1. ECWs: Few police or correctional officers will use their firearm against an aggressor. Many will use an ECW in a dart or stun mode. That is why officers need to know the law of their Federal Circuit before an incident occurs, not after a lawsuit is filed. Training officers need to keep current on case law, and to modify an agency's ECW policy and in-service training, as needed.

In May, AELE created a single webpage where ECW cases are summarized. Since then, the site has expanded by a third, and now summarizes more than 200 cases. If printed on paper, the summaries are now 40 pages long, and are growing. Almost all cases cited have a link to the full decision. More than 10,000 of your colleagues have visited the webpage since May.

On June 27th we added a cautionary flag for 84 case summaries (about 42% of the total).

These summaries now begin with the word RESTRICTIVE -- because a court has determined, a jury has found, or a settlement has indicated, that the quantum of force used either was, or may have been, unreasonable. View here.    

2. ECW Resources: AELE also began a webpage where ECW articles, deployment policies, IACP conference materials and other ECW resources can be found. There are links more than 80 documents and informational sites. View here.

3. Monthly Law Journal: The June article on weapon confusion has been updated with additional cases and the article was repaginated. An appellate court unceremoniously rejected an appeal by the BART officer who fired his Glock in mistake.  View here.

4. Two New Monthly Law Journal articles.

   Teaching 4th Amendment Based Use-of-Force

Author and trainer James Marker explains a state law enforcement academy's decision to avoid teaching a force continuum and to concentrate on standards announced in Supreme Court opinions. View here.

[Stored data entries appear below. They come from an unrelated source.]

Lemma has_um_set sp id ch r r' : has_um sp id ch r -> has_um (spec_set id (Union_um r') sp) id ch r'.
Proof. intros [H1 H2]. split; [|done]. cbn. apply lookup_insert_eq. Qed.
Lemma spec_set_set id u u' sp : spec_set id u' (spec_set id u sp) = spec_set id u' sp.
Proof. unfold spec_set. cbn. by rewrite insert_insert_eq. Qed.
Lemma has_um_channel sp id ch r : has_um sp id ch r -> channel_entity ch sp = Some (id, Union_um r).
Proof. intros [H1 H2]. unfold channel_entity. by rewrite H2, H1. Qed.

Lemma link_sdu_ok (ue : rlc_store T) sp s e c size sdu :
  store_refines ue sp -> has_um sp idU chU s -> link_event_ok srb rb lc idU chU chB (Link_sdu e c size sdu) ->
  0 < size ->
  exists ue', rlc_data_req e c srb false rb 0 size sdu ue = Ok (RLC_OP_STATUS_OK, ue') /\
    store_refines ue' (spec_set idU
      (Union_um (rlc_um_data_req (ctxt c) (Mk_um_data_req size (take (Z.to_nat size) sdu)) s)) sp).
Proof.
  intros H [Hb _] (Hid & Henv & Hlen) Hsz.
  assert (Hs := data_req_refines e c srb rb 0 size sdu 0 ue sp H). rewrite Hid in Hs. specialize (Hs HokU).
  cbn [store_step spec_step] in Hs. rewrite Hid, Hb in Hs.
  rewrite (proj2 (Z.ltb_lt _ _) Hrb), (proj2 (Z.gtb_lt _ _) Hsz) in Hs. cbn [assert_that mbind res_bind] in Hs.
  rewrite mem_read_ok in Hs by lia. cbn [mbind res_bind union_data_req] in Hs. rewrite Henv in Hs.
  cbn [mbind res_bind step_refines] in Hs. change (Z.to_nat 0) with 0%nat in Hs. rewrite drop_0 in Hs.
  destruct Hs as (st' & E & H'). destruct (rlc_data_req _ _ _ _ _ _ _ _ _) as [[rc ue']|]; [|done].
  cbn [mbind res_bind] in E. injection E as -> ->. by exists st'.
Qed.

Lemma union_um_request e c tb_size s tbs s' :
  enb_flag c = false -> um_tx_step (TxOpportunity tb_size (env_block e) false) s = Ok (tbs, s') ->
  exists raw, union_mac_data_request e c tb_size (Union_um s) = Ok (raw, Union_um s') /\ tbs = map um_wire raw.
Proof.
  intros Hc. cbn [um_tx_step union_mac_data_request]. rewrite Hc.
  destruct (rlc_um_mac_data_request _ _ _) as [[resp s1]|]; [|done]. cbn [mbind res_bind].
  intros [= <- <-]. by exists (mdr_data resp).
Qed.
(* ===== verification/Snow3g.v ===== *)
(** * SNOW 3G (UTIL/OSA/osa_snow3g.c, osa_rijndael.c)

    The stream cipher of the algorithms EEA1 and EIA1: a linear feedback shift register of 16
    words of 32 bits and a finite state machine of three. *)

From S2P Require Import Prelude Bits.

(** ** S-boxes *)
Definition OSA_SR : list Z :=
  [99; 124; 119; 123; 242; 107; 111; 197; 48; 1; 103; 43; 254; 215; 171; 118;
   202; 130; 201; 125; 250; 89; 71; 240; 173; 212; 162; 175; 156; 164; 114; 192;
   183; 253; 147; 38; 54; 63; 247; 204; 52; 165; 229; 241; 113; 216; 49; 21;
   4; 199; 35; 195; 24; 150; 5; 154; 7; 18; 128; 226; 235; 39; 178; 117;
   9; 131; 44; 26; 27; 110; 90; 160; 82; 59; 214; 179; 41; 227; 47; 132;
   83; 209; 0; 237; 32; 252; 177; 91; 106; 203; 190; 57; 74; 76; 88; 207;
   208; 239; 170; 251; 67; 77; 51; 133; 69; 249; 2; 127; 80; 60; 159; 168;
   81; 163; 64; 143; 146; 157; 56; 245; 188; 182; 218; 33; 16; 255; 243; 210;
   205; 12; 19; 236; 95; 151; 68; 23; 196; 167; 126; 61; 100; 93; 25; 115;
   96; 129; 79; 220; 34; 42; 144; 136; 70; 238; 184; 20; 222; 94; 11; 219;
   224; 50; 58; 10; 73; 6; 36; 92; 194; 211; 172; 98; 145; 149; 228; 121;
   231; 200; 55; 109; 141; 213; 78; 169; 108; 86; 244; 234; 101; 122; 174; 8;
   186; 120; 37; 46; 28; 166; 180; 198; 232; 221; 116; 31; 75; 189; 139; 138;
   112; 62; 181; 102; 72; 3; 246; 14; 97; 53; 87; 185; 134; 193; 29; 158;
   225; 248; 152; 17; 105; 217; 142; 148; 155; 30; 135; 233; 206; 85; 40; 223;
   140; 161; 137; 13; 191; 230; 66; 104; 65; 153; 45; 15; 176; 84; 187; 22].
Definition OSA_SQ : list Z :=
  [37; 36; 115; 103; 215; 174; 92; 48; 164; 238; 110; 203; 125; 181; 130; 219;
   228; 142; 72; 73; 79; 93; 106; 120; 112; 136; 232; 95; 94; 132; 101; 226;
   216; 233; 204; 237; 64; 47; 17; 40; 87; 210; 172; 227; 74; 21; 27; 185;
   178; 128; 133; 166; 46; 2; 71; 41; 7; 75; 14; 193; 81; 170; 137; 212;
   202; 1; 70; 179; 239; 221; 68; 123; 194; 127; 190; 195; 159; 32; 76; 100;
   131; 162; 104; 66; 19; 180; 65; 205; 186; 198; 187; 109; 77; 113; 33; 244;
   141; 176; 229; 147; 254; 143; 230; 207; 67; 69; 49; 34; 55; 54; 150; 250;
   188; 15; 8; 82; 29; 85; 26; 197; 78; 35; 105; 122; 146; 255; 91; 90;
   235; 154; 28; 169; 209; 126; 13; 252; 80; 138; 182; 98; 245; 10; 248; 220;
   3; 60; 12; 57; 241; 184; 243; 61; 242; 213; 151; 102; 129; 50; 160; 0;
   6; 206; 246; 234; 183; 23; 247; 140; 121; 214; 167; 191; 139; 63; 31; 83;
   99; 117; 53; 44; 96; 253; 39; 211; 148; 165; 124; 161; 5; 88; 45; 189;
   217; 199; 175; 107; 84; 11; 224; 56; 4; 200; 157; 231; 20; 177; 135; 156;
   223; 111; 249; 218; 42; 196; 89; 22; 116; 145; 171; 38; 97; 118; 52; 43;
   173; 153; 251; 114; 236; 51; 18; 222; 152; 59; 192; 155; 62; 24; 16; 58;
   86; 225; 119; 201; 30; 158; 149; 163; 144; 25; 168; 108; 9; 208; 240; 134].
(** The index is a [uint8_t] and the table has 256 entries. *)
Definition sbox (t : list Z) (i : Z) : Z := nth (Z.to_nat (u8 i)) t 0.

   Video and Audio Taping Police Activity 

AELE introduced this topic in a May, 2009 article in the Monthly Law Journal. Much has happened since then. In addition to significant decisions in Illinois, Maryland and Massachusetts, the U.S. Justice Dept. has weighed in, with six policy recommendations. View at here.

Persons interested in contributing an article should contact AELE.

5. The July 2012 issues of AELE’s three periodicals have been uploaded.

The current issues, back issues since 2000, three 37-year case digests, and a search engine are FREE. Everyone is welcome to read, print or download AELE publications without charge. SOS: Share Our Stuff! The main menu is at: http://www.aele.org/law

Among the new cases are several that warrant mention here.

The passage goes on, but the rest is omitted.